– Значит, вы с ним разговаривали?
Скорее всего, это был чей-то глупый розыгрыш. Но кому понадобилась эта кроха?
– Он сказал, что я его видеть не должна. – Кажется, Маша собралась плакать. – А раз вижу, то должна молчать.
– Все? – Странный розыгрыш. Бестолковый.
– Еще велел тебе передать, чтобы ты думала быстрее. И ехала домой.
Вовка – раз, Женька – два, Тома – три. Петра Петровича можно не считать – и так понятно, что он будет настаивать на ее отъезде домой. А теперь и неизвестный, которому стоит немного позагорать, чтобы своим демоническим видом не пугать маленьких девочек. Чем больше народа желало, чтобы она уехала, тем меньше этого хотелось самой Насте. Из чувства упрямства. Ей постоянно твердили, что надо слушаться маму. Время слушаться пришло.
– Это был дьявол, да? – всхлипнула Маша.
– Знаешь, дьявол обычно не передает поручение, а быстренько отбирает душу и улетает, – попыталась пошутить Настя. – Это была чья-то шутка.
– Но девочка, которая со мной лежала, ничего не видела.
– Может, уснула?
По Машиным глазам было понятно, что Ксюха не засыпала. Она действительно не видела того монстра, что беседовал с ее соседкой по палате.
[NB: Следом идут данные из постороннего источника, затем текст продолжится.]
(** The message that was kept. *)
Lemma router_next_kept q m1 l m hs r w h t L fuel : prefetched r = true -> identity_sent r = true -> m1 :: l = prefetched_msg r :: inbox w q ->
  Fq.more_parts (fq r) = has_flag more (prefetched_msg r) -> (has_flag more (prefetched_msg r) = true -> current_pipe (rot (fq r)) = Ok q) ->
  router_listens m hs r w h t L -> q ∈ L -> check m1 = true ->
  exists r' w' h' t', router_xrecv available fuel m r w h = Ok (Done, m1, r', w', h') /\ next_part q m1 l hs r r' w w' h h' t' L.
Proof.
  intros Hp Hs [= Epm El] Hfm Hcur Hl Hq Hck. unfold router_listens in Hl. rewrite <- Epm in *. unfold router_xrecv. rewrite Hp, Hs. cbn [negb].
  pose proof Hl as [_ [[Hw _] Hb Hfew Hc Hdata _ _]].
  assert (Hperm : m :: in_pipes L w ++ m1 :: hs ≡ₚ m :: m1 :: in_pipes L w ++ hs) by by rewrite <- Permutation_middle.
  destruct (move_data m m1 (in_pipes L w ++ hs) h) as (h' & E & Hb' & Hk); [by rewrite <- Hperm|unfold few in *; by rewrite <- (Permutation_length Hperm)|done..|].
  rewrite <- Epm, E. cbn [obind assertion Z.eqb]. eexists _, w, h', t. split; [reflexivity|].
  split; cbn [prefetched_msg with_prefetched with_more_in fq]; try done.
  - unfold router_listens. cbn [prefetched_msg with_prefetched with_more_in fq]. apply (listening_change m (m1 :: hs) _ w h t L); try done.
    + rewrite <- Permutation_middle, Permutation_swap. by apply balanced_nothing.
    + unfold few in *. cbn [length] in *. rewrite !length_app in *. cbn [length] in *. done.
    + intros x d Hx. apply Hk. right. apply elem_of_app. by left.
  - split; [done|]. intros x _. left. by split.
  - destruct (has_flag more m1) eqn:Em; [|by split].
    right. cbn. split_and!; try done. by apply Hcur.
  - intros x d [->|Hx]%elem_of_cons; apply Hk; [by left|]. right. apply elem_of_app. left. apply (in_pipes_elem L w q x Hq). by rewrite <- El.
  - intros x Hx. split; [done|]. intros d. apply Hk. right. apply elem_of_app. by left.
  - by rewrite Hp.
Qed.

Lemma router_next_read q m1 l m hs r w h t L fuel : prefetched r = false -> prefetched_msg r = init -> more_in r = true -> inbox w q = m1 :: l ->
  Fq.more_parts (fq r) = true -> current_pipe (rot (fq r)) = Ok q ->
  router_listens m hs r w h t L -> is_identity m1 = false -> (0 < fuel)%nat ->
  exists r' w' h' t', router_xrecv available fuel m r w h = Ok (Done, m1, r', w', h') /\ next_part q m1 l hs r r' w w' h h' t' L.
Proof.
  intros Hp Hpm Hmo Ew Hfm Hcur Hl Hi Hf. destruct fuel as [|fuel]; [lia|]. unfold router_xrecv. rewrite Hp. cbn [recv_message].
  destruct (listening_recvpipe m _ _ w h t L Hl) as (rc & m' & o & f1 & w1 & h1 & t1 & E & Hl1 & Hh1 & Hcase). pose proof Hl as [_ [[Hw Hatt] _ _ _ _ _ _]].
  pose proof (recvpipe_quiet _ _ _ _ _ _ _ _ _ _ Hw E) as Hq1. rewrite E. cbn [obind].
  destruct Hcase as [(_ & _ & _ & _ & Hn & _)|(-> & q' & -> & _ & [G1 G2 G3 G4 G5 G6] & Hd)]; [congruence|].
  assert (q' = q) as -> by (specialize (G4 Hfm); congruence). rewrite Ew in G2. injection G2 as <- El. rewrite Hi. cbn [Z.eqb andb negb the_pipe obind more_in with_fq]. rewrite Hmo.
  assert (He : forall x, x ∈ L -> inbox w x = [] -> inbox w1 x = []) by (intros x Hx Ex; destruct (decide (x = q)) as [->|Hne]; [by rewrite Ex in Ew|by rewrite G3]).
  eexists _, w1, h1, t1. split; [reflexivity|]. split; try done.
  - by apply (quiet_calm _ _ _ _ _ _ _ _ Hl Hq1).
  - destruct Hq1 as [_ Hq1]. destruct (Hq1 q (Hatt q G1)) as [|Ei]; [done|]. by rewrite Ei in Ew.
  - destruct (has_flag more m1) eqn:Em; [|by split]. right. split_and!; try done. by apply G6.
  - intros x d [->|Hx]%elem_of_cons; [apply Hd|]. apply (heard_data _ _ _ _ _ _ _ Hh1). apply (in_pipes_elem L w1 q x G1). by rewrite <- El.
  - by apply (heard_keep _ _ _ _ _ _ _ Hh1).
  - assert (Hnd : NoDup L) by (destruct Hl as [(P & Ht & HL) _]; rewrite <- HL; by eapply turn_nodup).
    assert (Eq : inbox w q = m1 :: inbox w1 q) by by rewrite <- El. pose proof (Permutation_length (in_pipes_read L w w1 q m1 Hnd G1 Eq G3)) as Hlen. rewrite Hp. cbn [length] in Hlen. lia.
Qed.

Lemma router_next q m1 l m hs r w h t L fuel : at_part q (m1 :: l) r w -> router_listens m hs r w h t L -> q ∈ L -> is_identity m1 = false -> check m1 = true -> (0 < fuel)%nat ->
  exists r' w' h' t', router_xrecv available fuel m r w h = Ok (Done, m1, r', w', h') /\ next_part q m1 l hs r r' w w' h h' t' L.
Proof.
  intros [(Hp & Hs & El & Hfm & Hcur)|(Hp & Hpm & Hmo & El & Hfm & Hcur)] Hl Hq Hi Hck Hf; [by apply (router_next_kept _ _ _ _ _ _ _ _ t)|by apply (router_next_read _ _ _ _ _ _ _ _ t)].
Qed.
End Routing.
Душу кольнуло неприятное воспоминание вчерашнего дня – Вава с Марусей вызывали Вельзевула. Неужели у них получилось? Если это так, то вызванный дух должен висеть над душой у них, а не охотиться за Настей и тем более не пугать несчастную Машу. Вот в чем дело – она помешала гаданию! Может, поэтому у демона оказался неправильно записан на бланке заказа адрес. Но в аду ведь сидят не дураки. Все однонаправленно – кто вызвал, тот и отвечает. Отвечает за возвращение демона обратно. А если это не произошло, то вызванный застревает на планете Земля со всеми вытекающими последствиями.
– Он сказал, что его никто не может видеть. Я маленькая, поэтому и увидела. А еще он сказал, что я могу пожелать все, что угодно.
– Здорово! Ты пожелала? – Настя отвечала машинально. Она не понимала, что происходит.
Маша потупила глаза. Настя неожиданно догадалась о желаниях. Конечно, если кроха сейчас здесь, значит, захотела выздороветь и, наверное, чтобы приехали родители.
– Мама с папой уже едут? – тихо спросила Настя.
– Они завтра будут.
Некто откупается от девочки исполнением ее желания.
– Желание было одно или три?
– Он сказал – одно.
А еще Настино желание вылечить Ксюху. Оно тоже осуществилось. И никаких чудес с внезапно проснувшимся даром ворожбы. Просто некто стоял за ее спиной. Или сейчас тоже стоит?
– Спасибо, – Настя на всякий случай огляделась, не висит ли где в углу очередной призрак. – Думаю, больше он к тебе не придет. Вряд ли монстры большие любители выполнять желания детей. – Из чемодана она достала зонтик. – Пойдем, я провожу тебя до корпуса. И никого больше не бойся. Если кто и был, то больше не придет. Тебя испугается.
Маша бледно улыбнулась, в глазах ее мелькнула хитринка. Нет, девочка ничуть не испугалась, она даже была не прочь, чтобы ее желания еще раз исполнились. Ведь ничего у нее за это не просят…
Когда Настя вернулась, все уже переместились в палату девчонок. Ее опасения не оправдались – Ксюху не спешили в ярости рвать на части, обвинять в смертных грехах, гнать на медные прииски исправлять ошибки. День обещал закончиться мирно.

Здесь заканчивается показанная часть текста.